The early arriving winter influenza season continues to intensify across central Europe and in parts of central, eastern, and southern Asia. But disease activity has peaked and is declining in North America and has either recently peaked or is currently peaking in much of western and northern Europe.

In both Canada and the United States, influenza virus circulation remains active and geographically widespread. However, disease activity appears to have peaked in past three to four weeks, the WHO said.

In western and northern Europe the peak of disease activity has passed in Belgium, Iceland, Ireland, the Netherlands, Norway and parts of Britain (Northern Ireland, Wales). Activity may be peaking or plateauing in Spain, Portugal, Italy, Sweden and Denmark.

Influenza activity continues to increase in much of Central Europe in the region between the Baltic and Balkan countries and from Germany to Romania. In Eastern Europe, recent peaks or plateaus in disease activity have also been observed in Ukraine, Belarus, Bulgaria and the Republic of Moldova. In the Russian Federation, influenza activity remains active and intense in some regions, with an overall increasing trend.

In Western and Central Asia, influenza transmission remains active. Disease activity continues to increase in Kazakhstan, Kyrgyzstan, Uzbekistan, Iran and Iraq, while activity may have peaked in Israel, Jordan, and Afghanistan.

In East Asia, increasing influenza-like-illness or respiratory disease activity has been reported in southern China and Japan. A recent decline in activity has been observed in northern China.
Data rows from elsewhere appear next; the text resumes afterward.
(* ===== verification/Exports.v ===== *)
(** * Export jobs

    [services/export]: export requests and their manifests, in a store of bounded
    size that all tenants share ([store.go], [server.go]).

    A store is only used with its lock held and hands out copies, so its maps are
    pure values. [strings.ToLower], JSON encodings and checks and random identifiers
    are parameters. *)
From stdpp Require Import base option list gmap strings.
From Stdlib Require Import ZArith Lia Ascii.
From S2P Require Import Prelude Crypto Proto Stores Http Services.

Module Exports.
Import Http Gatewayauth.

Record ExportRequest := {
  Req_QueryType : string;
  Req_Format : string;
  Req_ClusterID : string;
  Req_Start : string;
  Req_End : string;
  Req_GroupBy : string
}.
Record ExportSpec := {
  QueryType : string;
  Format : string;
  ClusterID : string;
  Start : Time;
  End_ : Time;
  GroupBy : string
}.
Record ExportManifest := {
  SchemaVersion : string;
  ContentType : string;
  ByteSize : Z;
  SHA256 : string;
  Inline : bool;
  URI : string;
  GeneratedAt : Time
}.
Record ExportJob := {
  ExportID : string;
  TenantID : string;
  Status : string;
  Spec : ExportSpec;
  Manifest : ExportManifest;
  CreatedAt : Time;
  UpdatedAt : Time
}.
Record Store := { maxJobs : Z; order : list string; jobs : gmap string ExportJob }.
Definition NewStore (maxJobs : Z) : Store := {| maxJobs := if maxJobs <=? 0 then 1000 else maxJobs; order := []; jobs := ∅ |}.

Section store.
(** [json.Marshal] of an export's identifier, tenant and specification *)
Context (Marshal : string → string → ExportSpec → res string string).

(** [newExportID] on the random bytes in hexadecimal, or on the clock *)
Definition newExportID (random : option string) (now : Time) : string :=
  match random with Some hex => "export_" +:+ hex | None => "export-" +:+ dec (UnixNano now) end.
Definition contentType (format : string) : string :=
  if (format =? "csv")%string then "text/csv"
  else if (format =? "parquet")%string then "application/vnd.apache.parquet" else "application/json".
Definition exportManifest (exportID tenantID : string) (spec : ExportSpec) (generatedAt : Time) : res string ExportManifest :=
  match Marshal exportID tenantID spec with
  | Err e => Err ("encode export manifest payload: " +:+ e)
  | Ok data =>
      Ok {| SchemaVersion := "export-manifest-v1"; ContentType := contentType (Format spec);
            ByteSize := Z.of_nat (String.length data); SHA256 := hex_encode (sha256 data); Inline := true; URI := ""; GeneratedAt := generatedAt |}
  end.
(** The loop of [evictLocked], which drops the oldest identifier each turn *)
Fixpoint evict (maxJobs : Z) (order : list string) (jobs : gmap string ExportJob) : list string * gmap string ExportJob :=
  match order with
  | oldest :: rest => if maxJobs <? Z.of_nat (length order) then evict maxJobs rest (delete oldest jobs) else (order, jobs)
  | [] => (order, jobs)
  end.
Definition evictLocked (s : Store) : Store :=
  let '(order', jobs') := evict (maxJobs s) (order s) (jobs s) in {| maxJobs := maxJobs s; order := order'; jobs := jobs' |}.
Definition Create (s : Store) (id tenantID : string) (spec : ExportSpec) (now : Time) : res string ExportJob * Store :=
  match exportManifest id tenantID spec now with
  | Err e => (Err e, s)
  | Ok manifest =>
      let job := {| ExportID := id; TenantID := tenantID; Status := "succeeded"; Spec := spec; Manifest := manifest;
                    CreatedAt := now; UpdatedAt := now |} in
      (Ok job, evictLocked {| maxJobs := maxJobs s; order := order s ++ [id]; jobs := <[id := job]> (jobs s) |})
  end.
Definition Get (s : Store) (tenantID exportID : string) : option ExportJob :=
  match jobs s !! exportID with
  | Some job => if negb (TenantID job =? tenantID)%string then None else Some job
  | None => None
  end.

Section handlers.
Context (Getenv : string → string) (ToLower : string → string) (ParseTime : string → option Time).

Definition decodeExportRequest (b : body ExportRequest) : res problem ExportRequest := decode "export" b.
Definition parseRequiredTime (value name : string) : res string Time :=
  let value := TrimSpace value in
  if (value =? "")%string then Err (name +:+ " is required")
  else match ParseTime value with Some t => Ok t | None => Err (name +:+ " must be an RFC3339 timestamp") end.
Definition exportSpec (request : ExportRequest) : res problem ExportSpec :=
  let queryType := TrimSpace (Req_QueryType request) in
  if negb (bool_decide (queryType ∈ ["usage"; "costs"; "allocation"]%string))
  then Err (invalid_request "query_type must be one of usage, costs, allocation")
  else
    let format := ToLower (TrimSpace (Req_Format request)) in
    let format := if (format =? "")%string then "json"%string else format in
    if negb (bool_decide (format ∈ ["json"; "csv"; "parquet"]%string))
    then Err (invalid_request "format must be one of json, csv, parquet")
    else
      match parseRequiredTime (Req_Start request) "start" with
      | Err e => Err (invalid_request e)
      | Ok start =>
          match parseRequiredTime (Req_End request) "end" with
          | Err e => Err (invalid_request e)
          | Ok end_ =>
              if negb (start <? end_) then Err (invalid_request "start must be before end")
              else
                let groupBy := TrimSpace (Req_GroupBy request) in
                Ok {| QueryType := queryType; Format := format; ClusterID := TrimSpace (Req_ClusterID request); Start := start; End_ := end_;
                      GroupBy := if (groupBy =? "")%string then "namespace"%string else groupBy |}
          end
      end.
Definition createExport (s : Store) (clock now : Time) (random : option string) (r : Request) (b : body ExportRequest) : response ExportJob * Store :=
  match authenticatedTenant Getenv clock r with
  | Err p => (Problem p, s)
  | Ok tenantID =>
      match decodeExportRequest b with
      | Err p => (Problem p, s)
      | Ok request =>
          match exportSpec request with
          | Err p => (Problem p, s)
          | Ok spec =>
              match Create s (newExportID random now) tenantID spec now with
              | (Err _, s') => (writeProblem StatusInternalServerError "export_failed" "create export job failed", s')
              | (Ok job, s') => (writeJSON StatusAccepted job, s')
              end
          end
      end
  end.
Definition getExport (s : Store) (clock : Time) (r : Request) : response ExportJob :=
  match authenticatedTenant Getenv clock r with
  | Err p => Problem p
  | Ok tenantID =>
      let exportID := TrimSpace (PathValue r "export_id") in
      if (exportID =? "")%string then Problem (invalid_request "export_id is required")
      else match Get s tenantID exportID with
           | None => writeProblem StatusNotFound "not_found" "export job not found"
           | Some job => writeJSON StatusOK job
           end
  end.
End handlers.

(** *** The jobs *)

(** The store holds the newest jobs, each under its own identifier. *)
Record well_formed (s : Store) : Prop := {
  wf_max : 1 ≤ maxJobs s;
  wf_order : NoDup (order s);
  wf_bound : Z.of_nat (length (order s)) ≤ maxJobs s;
  wf_jobs id : is_Some (jobs s !! id) ↔ id ∈ order s;
  wf_ids id job : jobs s !! id = Some job → ExportID job = id
}.
Lemma NewStore_wf n : well_formed (NewStore n).
Proof.
  split; simpl; [destruct (Z.leb_spec n 0); lia|constructor|destruct (Z.leb_spec n 0); lia| |done].
  intros id. rewrite lookup_empty. split; [by intros [? ?]|set_solver].
Qed.
Lemma export_evict_spec m o j :
  1 ≤ m → NoDup o → let k := (length o - Z.to_nat m)%nat in
  evict m o j = (drop k o, foldr delete j (reverse (take k o))).
Proof.
  revert j. induction o as [|x o IH]; intros j Hm Hnd; [done|]. apply NoDup_cons in Hnd as [_ Hnd]. cbv zeta. cbn [evict].
  destruct (Z.ltb_spec m (Z.of_nat (length (x :: o)))) as [Hlt|Hge].
  - rewrite IH by done. simpl length in *. replace (S (length o) - Z.to_nat m)%nat with (S (length o - Z.to_nat m)) by lia.
    cbn [drop take]. rewrite reverse_cons, foldr_snoc. done.
  - simpl length in *. replace (S (length o) - Z.to_nat m)%nat with 0%nat by lia. done.
Qed.
Lemma foldr_delete_lookup {A} (m : gmap string A) l k : foldr delete m l !! k = if decide (k ∈ l) then None else m !! k.
Proof.
  induction l as [|x l IH]; [by rewrite decide_False by set_solver|]. simpl. destruct (decide (x = k)) as [->|Hne].
  - rewrite lookup_delete_eq, decide_True by set_solver. done.
  - rewrite lookup_delete_ne, IH by done. repeat case_decide; set_solver.
Qed.
(** A created job is kept, only its tenant can read it, and what is dropped for it
    are the oldest jobs. *)
Lemma created_export_kept s id tenantID spec now job s' :
  well_formed s → id ∉ order s → Create s id tenantID spec now = (Ok job, s') →
  well_formed s' ∧ Get s' tenantID id = Some job ∧ (∀ t, t ≠ tenantID → Get s' t id = None) ∧
  order s' = drop (length (order s) + 1 - Z.to_nat (maxJobs s)) (order s ++ [id]).
Proof.
  intros [Hmax Hnd Hb Hj Hids] Hid. unfold Create. destruct (exportManifest id tenantID spec now) as [manifest|] eqn:He; [|done].
  set (job' := Build_ExportJob _ _ _ _ _ _ _). intros [= <- <-]. unfold evictLocked. cbn [maxJobs order jobs].
  assert (NoDup (order s ++ [id])) as Hnd' by (apply NoDup_app; split_and!; [done|set_solver|apply NoDup_singleton]).
  rewrite export_evict_spec by done. rewrite length_app. simpl length. set (k := (length (order s) + 1 - Z.to_nat (maxJobs s))%nat).
  assert (k ≤ length (order s))%nat as Hk by lia.
  rewrite (take_app_le (order s)) by lia. cbn [maxJobs order jobs].
  assert (∀ i, foldr delete (<[id := job']> (jobs s)) (reverse (take k (order s))) !! i =
    if decide (i ∈ take k (order s)) then None else <[id := job']> (jobs s) !! i) as Hlook.
  { intros i. rewrite foldr_delete_lookup. repeat case_decide; try done; by rewrite elem_of_reverse in *. }
  assert (id ∉ take k (order s)) as Hidk by (intros Hin; by apply Hid, (subseteq_take k)).
  assert (foldr delete (<[id := job']> (jobs s)) (reverse (take k (order s))) !! id = Some job') as Hget
    by (by rewrite Hlook, decide_False, lookup_insert_eq).
  rewrite <- (take_drop k (order s ++ [id])) in Hnd'. apply NoDup_app in Hnd' as (_ & Hdisj & Hdrop).
  rewrite (take_app_le (order s)) in Hdisj by lia.
  assert (∀ i, (i ∈ order s ++ [id] ∧ i ∉ take k (order s)) ↔ i ∈ drop k (order s ++ [id])) as Hsplit.
  { intros i. rewrite <- (take_drop k (order s ++ [id])) at 1. rewrite (take_app_le (order s)), elem_of_app by lia.
    split; [tauto|]. intros Hi. split; [by right|]. intros Hi'. by apply (Hdisj i). }
  split_and!.
  - split; cbn [maxJobs order jobs]; [done| | |..].
    + done.
    + rewrite length_drop, length_app. simpl. lia.
    + intros i. rewrite Hlook. rewrite <- (Hsplit i). case_decide as Hi; [split; [by intros [? ?]|tauto]|].
      split; [intros Hin; split; [|done]|intros [Hin _]].
      * destruct (decide (i = id)) as [->|]; [set_solver|]. rewrite lookup_insert_ne in Hin by done. apply Hj in Hin. set_solver.
      * destruct (decide (i = id)) as [->|Hne]; [rewrite lookup_insert_eq; eauto|]. rewrite lookup_insert_ne by done. apply Hj. set_solver.
    + intros i j. rewrite Hlook. case_decide; [done|]. intros [[<- <-]|[_ Hi]]%lookup_insert_Some; [done|by apply Hids].
  - unfold Get. cbn [jobs]. rewrite Hget. simpl. by rewrite String.eqb_refl.
  - intros t Ht. unfold Get. cbn [jobs]. rewrite Hget. simpl. destruct (String.eqb_spec tenantID t); [congruence|done].
  - done.
Qed.
End store.
End Exports.
(* ===== verification/Pricing.v ===== *)
(** * Catalog prices and billing charges

    [services/pricing]: the imports of catalog prices and of billing charges and the
    lookup of the price in force ([server.go], [types.go]), and their statements
    ([repository.go]) on the two ClickHouse tables of
    [deploy/clickhouse/migrations/010_pricing_billing_imports.sql].

    [shopspring/decimal], [encoding/json], the case mappings of [strings] and
    [time.Parse] are parameters, and so is what a column keeps of a time or a
    decimal. Where the source ranges over a map, the order is one. *)
From stdpp Require Import base option list gmap strings.
From Stdlib Require Import ZArith Lia Ascii.
From S2P Require Import Prelude Proto Stores Effects Http Services Sql SqlSelect.

Module Pricing.
Import Strings Http Gatewayauth Sql SqlSelect.
Open Scope Z_scope.

(** ** Data *)

Section types.
(** [map[string]any] *)
Context {attributes : Type}.
Record CatalogPriceInput := {
  Provider : string;
  AccountID : string;
  Region : string;
  Service : string;
  SKU : string;
  ResourceType : string;
  PurchaseOption : string;
  Unit_ : string;
  Currency : string;
  UnitPrice : string;
  EffectiveStart : Time;
  EffectiveEnd : option Time;
  Source : string;
  PriceVersion : string;
  Attributes : attributes
}.
Record BillingChargeInput := {
  ChargeID : string;
  Ch_Provider : string;
  Ch_AccountID : string;
  BillingPeriodStart : Time;
  BillingPeriodEnd : Time;
  UsageStart : Time;
  UsageEnd : Time;
  Ch_Service : string;
  Ch_SKU : string;
  ResourceID : string;
  CostCategory : string;
  Ch_Currency : string;
  ListCost : string;
  NetCost : string;
  AmortizedCost : string;
  InvoicedCost : string;
  Credits : string;
  Taxes : string;
  InvoiceID : string;
  Ch_Source : string;
  Ch_Attributes : attributes
}.
Record CatalogImportRequest := { Prices : list CatalogPriceInput }.
Record BillingImportRequest := { Charges : list BillingChargeInput }.
Record ImportResponse := { TenantID : string; Imported : Z; IngestedAt : Time }.
Record EffectivePriceQuery := {
  Q_TenantID : string;
  Q_Provider : string;
  Q_AccountID : string;
  Q_Region : string;
  Q_Service : string;
  Q_SKU : string;
  Q_ResourceType : string;
  Q_PurchaseOption : string;
  Q_Unit : string;
  At : Time
}.
Record EffectivePriceResult := {
  R_TenantID : string;
  R_Provider : string;
  R_AccountID : string;
  R_Region : string;
  R_Service : string;
  R_SKU : string;
  R_ResourceType : string;
  R_PurchaseOption : string;
  R_Unit : string;
  R_Currency : string;
  R_UnitPrice : string;
  R_EffectiveStart : Time;
  R_EffectiveEnd : option Time;
  R_Source : string;
  R_PriceVersion : string;
  R_Attributes : attributes;
  MatchedAt : Time
}.
(** [CatalogPrice] and [BillingCharge] embed their inputs. *)
Record CatalogPrice := { price : CatalogPriceInput; P_TenantID : string; P_IngestedAt : Time; P_Version : Z }.
Record BillingCharge := { charge : BillingChargeInput; C_TenantID : string; C_IngestedAt : Time; C_Version : Z }.
End types.
Arguments CatalogPriceInput : clear implicits.
Arguments BillingChargeInput : clear implicits.
Arguments CatalogImportRequest : clear implicits.
Arguments BillingImportRequest : clear implicits.
Arguments EffectivePriceResult : clear implicits.
Arguments CatalogPrice : clear implicits.
Arguments BillingCharge : clear implicits.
In South and Southeast Asia, influenza activity continues to increase in the north-western parts of India, Nepal, Sri Lanka, and Cambodia, while activity in the rest of the region remains low.

At this point, it is still early to say whether pandemic activity is peaking in the northern hemisphere as a whole, and it is also not possible to predict what the situation will be like in the spring time, WHO's top flu expert Dr. Keiji Fukuda told reporters on Thursday.